Studio album by SupremeEx and Tajai
- Released: November 8, 2005
- Genre: Hip hop
- Label: Rumble Pack Records
- Producer: SupremeEx

SupremeEx and Tajai chronology
| Projecto: 2501 (2000) | Nuntype (2005) |  |

= Nuntype =

Nuntype is the first full-length album by Souls of Mischief/Hieroglyphics MC Tajai and SupremeEx following their EP, Projecto: 2501. The album features R&B and soul singer Goapele. It was released on November 8, 2005 on Rumble Pack Records.

Much like their previous work together, Nuntype is a conceptualized album crafting original music, visual artwork, story telling lyrics and a multimedia extension (in this case, the Nuntype website) to help create a world for the listeners to indulge in.

Professional ratings
Review scores
| Source | Rating |
| IGN |  |

==Story==

Tajai is a deity who wields the power of Creation. Swirling within the doldrums of his ponderous age, the deity has become bored and seeks to satiate his loneliness by mindlessly toying with the fates of his human "playthings." But after many millennia of evolution, the humans have become advanced lifeforms, and they have progressed so mightily in their civilized, organically-technologized culture.
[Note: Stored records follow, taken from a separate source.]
(* ===== verification/Deployment.v ===== *)
(** * The deployed switch

    From the configuration files and the front end's flows to the packets: what
    the data plane does with every segment once the switch program has started
    from its files and has received the front end's messages. *)
From Stdlib Require Import ZArith Lia String.
From stdpp Require Import base list gmap strings.
From S2P Require Import Prelude Wire EntryController BfRt Json Client Controller ControllerProofs Main MainProofs System.
From S2P Require Import FlowSpec PktProcessor FlowHeap FrontEnd Worker Offload DataPlane DataPlaneProofs SwitchedPath.

(** ** The tables the configuration asks for *)

(** All tables but the offload table. *)
Definition config_tables (c : config) : tables := fun T =>
  if decide (T = ARP) then list_to_map (entries_of arp_key arp_data (c_arps c))
  else if decide (T = DIP) then list_to_map (entries_of dip_key dip_data (map backend_dip (c_backends c)))
  else if decide (T = DIX) then list_to_map (entries_of dix_key dix_data (map backend_egress (c_backends c)))
  else if decide (T = DIP_PORT) then list_to_map (entries_of dx_key dx_data (map backend_ip (c_backends c)))
  else if decide (T = LBX) then list_to_map (entries_of lbx_key lbx_data (c_lbs c))
  else if decide (T = DEST) then list_to_map (entries_of dest_key dest_data (c_dests c))
  else ∅.

Definition is_backend (c : config) (ip port : Z) : bool :=
  bool_decide ((ip, port) ∈ map (fun b => (be_ip b, be_port b)) (c_backends c)).

(** The hardware addresses of the files have 48 bits.  (The program computes them
    in 64 bits and does not look.) *)
Definition is_mac (x : Z) : Prop := 0 <= x < 2 ^ 48.
Definition macs_ok (c : config) : Prop :=
  Forall (fun b => is_mac (be_mac b)) (c_backends c) /\ Forall (fun e => is_mac (lb_dst_mac e)) (c_lbs c) /\
  Forall (fun e => is_mac (de_src_mac e) /\ is_mac (de_dst_mac e)) (c_dests c).

Lemma loaded_tables c r0 r1 T : loaded (c_arps c) (c_backends c) (c_lbs c) (c_dests c) r0 r1 ->
  (forall T, table_of r0 T = ∅) -> T ∈ [ARP; DIP; DIX; DIP_PORT; LBX; DEST] -> table_of r1 T = config_tables c T.
Proof.
  intros (E1 & E2 & E3 & E4 & E5 & E6 & _) He HT. rewrite !He, ?(right_id_L ∅ (∪)) in *.
  set_unfold in HT. by destruct_or! HT; subst T.
Qed.

(** What holds of all entries holds of what is looked up. *)
Lemma config_entry {E} (key : E -> entry_key) (data : E -> BfRt.entry_data) (P : BfRt.entry_data -> Prop) es k x :
  Forall (fun e => P (data e)) es -> (list_to_map (entries_of key data es) : table) !! k = Some x -> P x.
Proof.
  intros Hf Hk%elem_of_list_to_map_2. apply list_elem_of_fmap in Hk as (e & [= -> ->] & He).
  by eapply Forall_forall in Hf.
Qed.

Definition egress_ok (x : BfRt.entry_data) : Prop := is_mac (param x "dst_mac") /\ is_mac (param x "src_mac").
Lemma egress_data_ok src dst port : is_mac src -> is_mac dst -> egress_ok (egress_data src dst port).
Proof. intros Hs Hd. unfold egress_ok. destruct (egress_data_params src dst port) as (_ & -> & -> & _). done. Qed.

Lemma says_in_range {J A} `{CJson J} files path (says : J -> A -> Prop) (P : A -> Prop) es :
  file_says files path says es -> (forall j e, says j e -> P e) -> Forall P es.
Proof.
  intros (text & arr & _ & _ & H2) Hs. apply Forall_forall. intros e He.
  apply list_elem_of_lookup in He as [i Hi]. destruct (Forall2_lookup_r _ _ _ _ _ H2 Hi) as (j & _ & Hj). by eapply Hs.
Qed.

Lemma config_tables_ok {J} `{CJson J} (files : string -> option string) (c : config) (tabs : tables) (m : gmap client Z) : configured files c -> macs_ok c ->
  (forall T, T ∈ [ARP; DIP; DIX; DIP_PORT; LBX; DEST] -> tabs T = config_tables c T) ->
  shows (tabs OFT) m -> map_Forall (fun _ d => in_u8 d) m -> tables_ok tabs.
Proof.
  intros (_ & _ & Fb & _) (Mb & Ml & Md) Et Hs Hm. assert (is_mac INBOUND_SRC_MAC) as Hi by done.
  assert (Forall (fun b => in_u32 (be_ip b) /\ in_u16 (be_port b)) (c_backends c)) as Hb.
  { eapply says_in_range; [exact Fb|]. intros j b (i & ip & port & p & s & eg & _ & _ & _ & _ & _ & _ & ->).
    split; [apply u32_range | apply u16_range]. }
  unfold tables_ok, egress_table_ok. rewrite (Et LBX), (Et DIX), (Et DEST), (Et DIP_PORT) by set_solver. split_and!; intros k x.
  - refine (config_entry lbx_key lbx_data egress_ok (c_lbs c) k x _). eapply Forall_impl; [exact Ml|]. intros e He. exact (egress_data_ok _ _ _ Hi He).
  - refine (config_entry dix_key dix_data egress_ok (map backend_egress (c_backends c)) k x _). apply Forall_map. eapply Forall_impl; [exact Mb|]. intros b Hb'. exact (egress_data_ok _ _ _ Hi Hb').
  - refine (config_entry dest_key dest_data egress_ok (c_dests c) k x _). eapply Forall_impl; [exact Md|]. intros e [H1 H2]. exact (egress_data_ok _ _ _ H1 H2).
  - intros (e & d & _ & Ed & ->)%Hs. exact (Hm _ _ Ed).
  - refine (config_entry dx_key dx_data (fun x => in_u32 (param x "dst_ip") /\ in_u16 (param x "dst_port")) (map backend_ip (c_backends c)) k x _). apply Forall_map.
    eapply Forall_impl; [exact Hb|]. intros b Hb'. exact Hb'.
Qed.

(** ** Where a segment goes *)

Section routing.
Context `{Tofino}.

(** A verdict is carried out with the tables of the configuration alone. *)
Lemma routed_config c tabs port e ip t rest v : (forall T, T ∈ [ARP; DIP; DIX; DIP_PORT; LBX; DEST] -> tabs T = config_tables c T) ->
  routed tabs port e ip t rest v = routed (config_tables c) port e ip t rest v.
Proof. intros Et. unfold routed, readdress. by rewrite !Et by set_solver. Qed.

Lemma route_ext sv sv' off off' ip t : (forall i p, sv i p = sv' i p) -> (forall i p, off i p = off' i p) ->
  route sv off ip t = route sv' off' ip t.
Proof. intros Es Eo. unfold route. by rewrite Es, !Eo. Qed.
End routing.

Lemma server_is_backend r c m ip port : programmed r (c_backends c) m -> server_hit (table_of r) ip port = is_backend c ip port.
Proof.
  intros Hp. unfold is_backend. case_bool_decide as Hd.
  - apply list_elem_of_fmap in Hd as (b & [= -> ->] & Hb). by eapply is_server.
  - eapply not_server; [exact Hp|]. intros b Hb [= <- <-]. apply Hd, list_elem_of_fmap. by exists b.
Qed.

Section deployment.
Context {Mp QA QD D J : Type} `{CuckooMap Mp nat} `{!CuckooMapLaws Mp nat}.
Context `{BulkQueue QA my_pair_t} `{BulkQueue QD my_key_t} `{!BulkQueueLaws QA my_pair_t} `{!BulkQueueLaws QD my_key_t}.
Context `{BfRuntime D} `{BfSchema} `{!BfRuntimeLaws D} `{CJson J} `{!CJsonLaws J}.
Context `{Tofino} `{!TofinoLaws}.
Abbreviation rts s := (abs (driver (cl s))).

(** A switch that has just started is ready for the front ends. *)
Lemma started_ready c (s0 sw : proc D) : started c s0 sw -> (forall T, table_of (rts s0) T = ∅) ->
  in_batch (rts s0) = false -> length (recv_buffer s0) = RECV_SIZE ->
  ctl_ok sw /\ in_batch (rts sw) = false /\ table_of (rts sw) OFT = ∅ /\
  (forall r m, BfRt.frame OFT (rts sw) r -> shows (table_of r OFT) m -> programmed r (c_backends c) m /\
     forall T, T ∈ [ARP; DIP; DIX; DIP_PORT; LBX; DEST] -> table_of r T = config_tables c T).
Proof.
  intros (Hl & _ & Ha & Eb & Nc & _ & _ & _ & Er & _) He Hb Lr. split; [split; [congruence | apply Ha]|]. split; [congruence|]. split.
  - destruct Hl as (_ & _ & _ & _ & _ & _ & Eo). by rewrite Eo.
  - intros r m Hf Hs. split.
    + eapply loaded_programmed; try done. intros T HT. by eapply frame_table.
    + intros T HT. rewrite (frame_table OFT (rts sw)) by (done || set_unfold in HT; by destruct_or! HT; subst).
      by eapply loaded_tables.
Qed.

Lemma offloaded_in_u8 t : table_wf t -> map_Forall (fun _ d => in_u8 d) (omap offloaded t).
Proof.
  intros Ht e d Ed. rewrite lookup_omap in Ed. destruct (t !! e) as [[f|]|] eqn:Ee; try done. cbn in Ed.
  destruct (decide (f_phase f = Offloaded)); [|done]. injection Ed as <-. by eapply Ht.
Qed.

(** C1: From the flows to the packets.  The switch program has started, from empty
    tables, with the files that say [c]; a front end has run to the state [fe],
    with the table of flows [t], and its entries went out in [rounds], in each of
    which every client occurs once at most, with ticks for all entries of a round
    before the next.  When the switch has received the messages one by one, none
    longer than its buffer or ending at a leftover byte 3, its offload table holds
    the clients whose flows are offloaded, and no others; and it treats every
    segment as [route] says for the back ends of the files and the offloaded flows
    of the front end: to the front end of its client, straight to the server of the
    flow, back to the client under the address of the service, or answered; with
    the ports and addresses of the files. *)
Theorem deployment_follows_flows cap t (fe : pp Mp) rounds pad pairs keys (aq : QA) (dq : QD) buf
    (files : string -> option string) (sys : syscall -> Z) dir (c : config) (s0 sw : proc D) :
  running cap t fe -> concat rounds = enqueued fe -> Forall (fun ops => NoDup (map op_client ops)) rounds ->
  length pairs = 80%nat -> length keys = 80%nat -> queued aq = [] -> queued dq = [] -> length buf = ETH_FRAME_LEN ->
  configured files c -> macs_ok c -> (forall x, sys x <> -1) ->
  (String.length (dir ++ "/share/p4/targets/tofino/" ++ PROG_NAME ++ ".conf") < 256)%nat ->
  (forall T, table_of (rts s0) T = ∅) -> in_batch (rts s0) = false -> length (recv_buffer s0) = RECV_SIZE -> reliable D ->
  start_switch files sys (Some dir) s0 = (Ret tt, sw) ->
  exists batches buf' ec,
    ec_run pad (history rounds) ([], buf) (init_entry_controller pairs keys aq dq) = (Ret (frames pad batches, buf'), ec) /\
    (clean (recv_buffer sw) (frames pad batches) ->
     exists sw', receive (frames pad batches) sw = (Ret tt, sw') /\
       shows (table_of (rts sw') OFT) (omap offloaded t) /\
       forall port e ip h rest, segment e ip h ->
         switch_packet (table_of (rts sw')) port (tcp_packet e ip h rest) =
         routed (config_tables c) port e ip h rest (route (is_backend c) (fun i p => omap offloaded t !! (i, p)) ip h)).
Proof.
  intros Hrun Hc Hd Lp Lk Ea Ed Lb Hcf Hm Hsys Hdir He Hin Lr Rel Est.
  destruct (wp_run _ _ _ (wp_start_switch files sys dir c s0 Hcf Hsys Hdir)) as (r & s1 & E1 & Hst). rewrite Est in E1.
  injection E1 as <- <-. destruct (started_ready c s0 sw Hst He Hin Lr) as (Hok & Hb & Ho & Hnow).
  destruct (switch_follows_front cap t fe rounds pad pairs keys aq dq buf sw) as (batches & buf' & ec & E & Hs); try done.
  exists batches, buf', ec. split; [exact E|]. intros Hcl. destruct (Hs Hcl) as (sw' & E' & Hsh & Hf).
  exists sw'. split; [exact E'|]. split; [exact Hsh|]. intros port e ip h rest Hseg.
  destruct (Hnow _ _ Hf Hsh) as [Hp Ht].
  rewrite switch_routes; [|eapply config_tables_ok; try done; apply offloaded_in_u8, Hrun | done].
  rewrite (routed_config c) by done. f_equal. apply route_ext; intros i p; [by eapply server_is_backend | by eapply offloaded_client].
Qed.
End deployment.

(** ** A deployment in memory *)

Module DeploySim.
Import Sample TofinoSim.
#[local] Existing Instances Sim.schema Sim.runtime Sim.runtime_laws.

(** The files of a switch in front of the server 10.0.1.5:80 behind port 7, with a
    front end behind port 9 and clients in 10.0.2.0/24 behind port 3. *)
Definition int (name : string) (z : Z) : string * json := (name, JInt z).
Definition mac_array : string * json := ("mac_array"%string, JArr (map JInt [12; 66; 161; 74; 255; 2])).
Definition docs : list (string * json) := [
  (PORT_PATH, JArr [JObj [("port"%string, JStr "1/0"); int "speed" 100]]);
  (ARP_TABLE_PATH, JArr [JObj [int "opcode" 1; int "target_proto_addr" VIRTUAL_IP; int "mac_prefix" 803489; int "mac_suffix" 6]]);
  (D_INDEX_PATH, JArr [
    JObj [int "d_index" 5; int "ip" 167772421; int "port" 80; mac_array; int "mac_prefix" 803489; int "mac_suffix" 7; int "egress_port" 7]]);
  (LB_INDEX_PATH, JArr [JObj [int "lb_index" 65; int "mac_prefix" 803489; int "mac_suffix" 9; int "egress_port" 9]]);
  (DEST_TO_EGRESS_PATH, JArr [JObj [int "dst_addr" 167772672; int "prefix_len" 24; int "src_mac" 803489; int "src_mac_suffix" 1;
     int "dst_mac" 803489; int "dst_mac_suffix" 2; int "egress_port" 3]]);
  (RULE_PATH, JArr [JObj [("key"%string, JStr "/index"); int "d_index" 5; int "offload_flag" 1]]);
  (V_INFO_PATH, JObj [int "ip" VIRTUAL_IP; int "port" 80; mac_array])].
#[local] Instance the_json : CJson json := cjson docs.
#[local] Instance the_json_laws : CJsonLaws json := sample_laws docs.

Definition mac : list Z := SampleConfig.mac.
Definition conf : config := Config
  [(Some "1/0"%string, BF_SPEED_100G)]
  [{| opcode := 1; target_proto_addr := VIRTUAL_IP; arp_mac := make_mac 803489 6 |}]
  [Backend 5 167772421 80 (make_mac 803489 7) 7]
  [{| lb_index := 65; lb_dst_mac := make_mac 803489 9; lb_dst_port := 9 |}]
  [{| dst_addr := 167772672; prefix_len := 24; de_src_mac := make_mac 803489 1; de_dst_mac := make_mac 803489 2; de_dst_port := 3 |}]
  [Rule (c_string "/index") 5 1] [DIndex 5 (ServerInfo mac 167772421 80)] (ServerInfo mac VIRTUAL_IP 80).

Lemma conf_ok : configured SampleConfig.files conf.
Proof.
  pose proof SampleConfig.mac_ok as mac_ok. unfold configured, file_says. split_and!; try (by apply Nat.leb_le).
  all: SampleConfig.file_ok.
Qed.
Definition started_sw : proc rt :=
  snd (start_switch SampleConfig.files SampleConfig.sys (Some "/sde"%string) SampleConfig.proc_0).

(** The message about the one offloaded client. *)
Definition told_sw : outcome mem_fault (list (list Z) * list Z) * entry_controller_t (list my_pair_t) (list my_key_t) :=
  ec_run 0 (history [[EnqAdd (MyPair (my_key_of sample_client) (MyData 1 5))]]) ([], replicate ETH_FRAME_LEN 0)
    (init_entry_controller (QA := list my_pair_t) (QD := list my_key_t) blank_pairs blank_keys [] []).
Lemma told_clean ms buf ec : told_sw = (Ret (ms, buf), ec) -> clean (recv_buffer started_sw) ms.
Proof.
  intros E. assert (ms = match fst told_sw with Ret x => fst x | Err _ => [] end) as -> by (by rewrite E). vm_compute. intuition (lia || discriminate).
Qed.

(** A segment without payload of the offloaded client leaves for its server. *)
Lemma deployment_follows_flows_witness : exists ms buf ec sw' q,
  told_sw = (Ret (ms, buf), ec) /\ receive ms started_sw = (Ret tt, sw') /\
  switch_packet (table_of (abs (driver (cl sw')))) 3 (tcp_packet eth client_ip client_ack []) = Some (7, q).
Proof.
  destruct sample_fe_running as (t & Ht & He).
  destruct (deployment_follows_flows 96 t sample_fe [enqueued sample_fe] 0 blank_pairs blank_keys [] [] (replicate ETH_FRAME_LEN 0)
    SampleConfig.files SampleConfig.sys "/sde" conf SampleConfig.proc_0 started_sw) as (batches & buf' & ec & E & Hs).
  - exact Ht.
  - apply app_nil_r.
  - rewrite He. repeat constructor. apply not_elem_of_nil.
  - reflexivity.
  - reflexivity.
  - reflexivity.
  - reflexivity.
  - reflexivity.
  - exact conf_ok.
  - unfold macs_ok, is_mac. decide_now.
  - by intros [].
  - by apply Nat.ltb_lt.
  - reflexivity.
  - reflexivity.
  - reflexivity.
  - exact Sim.runtime_reliable.
  - unfold started_sw. apply run_eq. vm_compute. reflexivity.
  - rewrite He in E. change (ec_run _ _ _ _) with told_sw in E.
    destruct (Hs (told_clean _ _ _ E)) as (sw' & Er & _ & Hp).
    eexists _, _, _, sw', _. split; [exact E|]. split; [exact Er|].
    destruct Ht as (_ & _ & _ & _ & _ & _ & _ & Hm). rewrite He in Hm.
    rewrite (Hp 3 eth client_ip client_ack []) by apply samples_ok. rewrite <- Hm. vm_compute. reflexivity.
Defined.
End DeploySim.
As a Prophecy is foretold by the stars and comes to pass, Chaos ensues, threatening the very grip the deity needs to maintain control of a universe that has outgrown him.

==History==

The pre-production of Nuntype began almost immediately after the completion and publication of Projecto in 1999. On his website, SupremeEx mentioned after completing the sci-fi-heavy Projecto, the duo wanted to go in the polar opposite direction, instead focusing on magic, chaos and prophecy to convey their next chapter.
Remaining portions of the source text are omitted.